> Many of those "lots of FP features where it makes sense". were already present in Smalltalk.

Good point. And both Java and Ruby borrowed from Smalltalk (according to Wikipedia Kotlin does not, but that is: not directly.

Sadly Java did not take Smalltalk's FP inspiration (I guess they were strayed by C++'s lead in that regard), and we needed streams and now Kotlin to fix that :)

Smalltalk's syntax never go really popular though. One could say that was its biggest drawback.

> Smalltalk's syntax never go really popular though. One could say that was its biggest drawback.

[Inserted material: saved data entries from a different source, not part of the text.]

(** [_prepare_features] *)
Definition _prepare_features (m : Model) (features : FeatureInput) : list Q :=
  let state := Py.upper (get_str features "state" "") in
  let district := Py.upper (get_str features "district" "") in
  let season := Py.upper (get_str features "season" "KHARIF") in
  let state_encoded :=
    if Py.mem state (state_classes (encoders m))
    then Py.index state (state_classes (encoders m)) else O in
  let district_encoded :=
    if Py.mem district (district_classes (encoders m))
    then Py.index district (district_classes (encoders m)) else O in
  let season_encoded :=
    match season_classes (encoders m) with
    | Some season_classes =>
        if Py.mem season season_classes then Py.index season season_classes else O
    | None =>
        let season_mapping : gmap string nat :=
          list_to_map [("KHARIF", 0%nat); ("RABI", 1%nat); ("WHOLE YEAR", 2%nat);
                       ("SUMMER", 3%nat); ("WINTER", 4%nat); ("AUTUMN", 5%nat)] in
        default O (season_mapping !! season)
    end in
  let zn := get_num features "soil_zn" 60.0 in
  let fe := get_num features "soil_fe" 80.0 in
  let cu := get_num features "soil_cu" 90.0 in
  let mn := get_num features "soil_mn" 85.0 in
  let b := get_num features "soil_b" 70.0 in
  let s := get_num features "soil_s" 75.0 in
  let temperature := get_num features "avg_temperature" 28.0 in
  let humidity := get_num features "avg_humidity" 60.0 in
  let moisture := get_num features "soil_moisture" 45.0 in
  let nitrogen := get_num features "soil_nitrogen" 100 in
  let potassium := get_num features "soil_potassium" 150 in
  let phosphorus := get_num features "soil_phosphorus" 20 in
  match model_version m with
  | Some V3 =>
      let yield_mean := 2000.0 in
      let avg_area := 1000.0 in
      [ qnat state_encoded; qnat district_encoded; qnat season_encoded;
        zn; fe; cu; mn; b; s;
        yield_mean; avg_area;
        temperature; humidity; nitrogen; potassium; phosphorus ]
  | Some V2 =>
      let key := state ++ "_" ++ district in
      let yield_mean :=
        match district_profiles m !! key with
        | Some crops =>
            if bool_decide (crops = ∅) then 2000.0
            else Py.mean ((fun c : string * gmap string Q =>
                             default 2000 (snd c !! "avg_yield"))
                            <$> map_to_list crops)
        | None => 2000.0
        end in
      let total_area := 1000.0 in
      [ qnat state_encoded; qnat district_encoded; qnat season_encoded;
        zn; fe; cu; mn; b; s;
        yield_mean; total_area;
        temperature - 5; temperature + 5; temperature;
        Py.max 30 (humidity - 15); Py.min 100 (humidity + 15); humidity;
        moisture; nitrogen; potassium; phosphorus ]
  | _ =>
      [ qnat season_encoded;
        zn; fe; cu; mn; b; s;
        temperature; humidity; moisture;
        nitrogen; potassium; phosphorus;
        qnat state_encoded; qnat district_encoded ]
  end.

A lot of Smalltalk-style syntax was absolutely massive for a decade or so you could argue, at least under the guise of the gazillions of iPhone apps that were written in Objective-C. This random blog post probably does a better job than me:

> https://richardeng.medium.com/apple-has-been-using-smalltalk...

> Sadly Java did not take Smalltalk's FP inspiration (I guess they were strayed by C++'s lead in that regard)

You guess correctly. Java was easy for C++ developers to learn which was beneficial for adoption at the time.

"Smalltalk's syntax never go really popular though. One could say that was its biggest drawback."

This would be my guess, I always heard nice things about it and liked many concepts, but the syntax was just plain ugly to me, so I never felt the urge to try it out. I imagine others felt similar.